The reality is we've built a society that is genuinely excellent at survival and genuinely terrible at aliveness. Comfort? Check. Safety? Check. Convenience? We've optimized it to death. But somewhere in that optimization, we quietly dismantled the structures that made life feel vivid. Real relationships have been replaced by impersonal, uncaring networks. Shared struggle has been replaced by private, lonely optimization. Real challenge, the kind that actually develops people, has been removed in the name of safety and comfort.

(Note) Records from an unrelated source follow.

Lemma switch_enomem_after_change_witness :
  ∃ w', sys_switch_rf_state (AL := alloc4) RF_ON demo_user 0 (demo RF_OFF) = Ret (- ENOMEM)%Z w' ∧
    rf_state (rf w') = RF_ON.
Proof.
  apply (switch_enomem_after_change (AL := alloc4) RF_ON demo_user demo_password demo_digest demo_list
    (demo RF_OFF)).
  - by apply demo_secure.
  - intros i Hi. do 4 (destruct i as [|i]; [done|]). lia.
  - by split_and!.
  - reflexivity.
  - vm_compute. lia.
  - reflexivity.
  - reflexivity.
  - done.
Defined.

Lemma edits_need_rec_state_witness :
  sys_add_to_blacklist (lit "/b") demo_user 0 (demo RF_ON) = Ret (- EPERM)%Z (demo RF_ON) ∧
  sys_remove_from_blacklist (lit "/b") demo_user 0 (demo RF_ON) = Ret (- EPERM)%Z (demo RF_ON).
Proof. apply (edits_need_rec_state (lit "/b") demo_user 0 (demo RF_ON)). by left. Defined.

Lemma edits_result_witness :
  (∃ w', sys_add_to_blacklist (lit "/b") demo_user 0 (demo RF_REC_ON) = Ret 0%Z w' ∧
     secure demo_digest (bl_snoc (lit "/b") demo_list) w') ∧
  (∃ w', sys_remove_from_blacklist (lit "/b") demo_user 0 (demo RF_REC_ON) = Ret 1%Z w' ∧
     secure demo_digest demo_list w').
Proof.
  destruct (edits_result (lit "/b") demo_user (lit "/b") demo_password demo_digest demo_list
    (demo RF_REC_ON)) as [Ha Hr].
  - reflexivity.
  - apply demo_crypto_up.
  - by apply demo_secure.
  - by left.
  - vm_compute. lia.
  - reflexivity.
  - reflexivity.
  - apply demo_path_b.
  - rewrite !decide_False in Ha by (by compute_done). rewrite !decide_False in Hr by (by compute_done).
    by split.
Defined.

(** A crypto API that is not there at the first request. *)
Definition late_crypto : Crypto :=
  {| crypto_alloc_shash_ok := λ n, negb (n =? 0); crypto_shash_digest_err := λ _, 0%Z;
     sizeof_shash_desc := 8; crypto_shash_descsize := 8;
     sha256 := λ msg, take 32 (msg ++ replicate 32 "0"%char) |}.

The result of this shift isn't societal collapse. Instead, it's something quieter and way harder to identify. It's a low-grade hum, like that ever-present buzz of flourescent lights that you think you adapt to until it's gone. It's a life that works on paper but doesn't quite quench our thirst for really living. You can function. You can succeed by every external metric. But something feels off. Not broken so much as just... muted.

I call this the Ache.

The Ache isn't depression, though it can tip into it. It's not burnout, though it can look like it. It's what happens when a human being lives inside a system that keeps them alive but starves the conditions that make them feel alive. It's the byproduct of a society that has banished real belonging, visible contribution, honest feedback, and meaningful hardships and challenges.

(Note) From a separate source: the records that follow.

(** The kernel whose list has / as well. *)
Lemma demo_all_protected :
  ∃ w p, secure demo_digest (bl_snoc (lit "/") demo_list) w ∧ rf_state (rf w) = RF_ON ∧
    queued w p demo_task (lit "/bin/sh").
Proof.
  pose proof (add_refines (lit "/") demo_list (demo RF_ON) (demo_rep _)) as (w & _ & Hf & Hr).
  destruct (queued_in demo_digest (bl_snoc (lit "/") demo_list) w) as (w' & p & Hs & Hrf & Hq).
  { eapply secure_list; [exact Hf|exact Hr|by apply demo_secure]. }
  exists w', p. split; [done|]. split; [by rewrite Hrf, (list_frame_state _ _ Hf)|done].
Qed.

Lemma protected_log_faults_witness :
  ∃ w p, secure demo_digest (bl_snoc (lit "/") demo_list) w ∧ queued w p demo_task (lit "/bin/sh") ∧
    deferred_work_fs p (w, demo_log_vfs) = inl NullDeref.
Proof.
  destruct demo_all_protected as (w & p & Hsec & Hst & Hq). exists w, p. split; [exact Hsec|]. split; [exact Hq|].
  apply (protected_log_faults demo_digest (bl_snoc (lit "/") demo_list) 2 demo_task (lit "/bin/sh") p w demo_log_vfs
    (length file_body)).
  - reflexivity.
  - apply demo_crypto_up.
  - exact Hsec.
  - exists 0. split; [reflexivity|simpl; lia].
  - lia.
  - rewrite Hst. split; [by left|]. apply Exists_cons. left. by compute_done.
  - apply demo_log_open.
  - exact Hq.
Defined.

(** The file system that is not mounted. *)
Definition unmounted_vfs : vfs := mk_vfs (mk_sfs (image demo_dev) None false false) false.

"So what the Hell does this have to do with politics?!?"

That's the question I get a lot, especially when I challenge the actions of our President, Congress, State, or even Local officials. And it cuts to the reason The Ache exists.

The Ache, despite what society, your parents, your spouse, or your political leaders tell you, is not a personal failure. It's a failure in the very architecture of our modern society. Modernity, if you will.

How We're Actually Built

Human beings are not built for isolation. We're not lone wolves. The "rugged individual" is a compelling story, but it's a biological fiction.

We evolved in small, close-knit groups. Or were created for small, close-knit groups. Our particular favorite origin story doesn't matter, because the truth holds up regardless. We're made for groups where people were known, where your presence or absence changed things, where contribution was visible, and where reputation was real. That environment didn't just shape our culture. It shaped our nervous systems. We're wired for co-regulation, for trusted contact with people who can offer real feedback and share real weight.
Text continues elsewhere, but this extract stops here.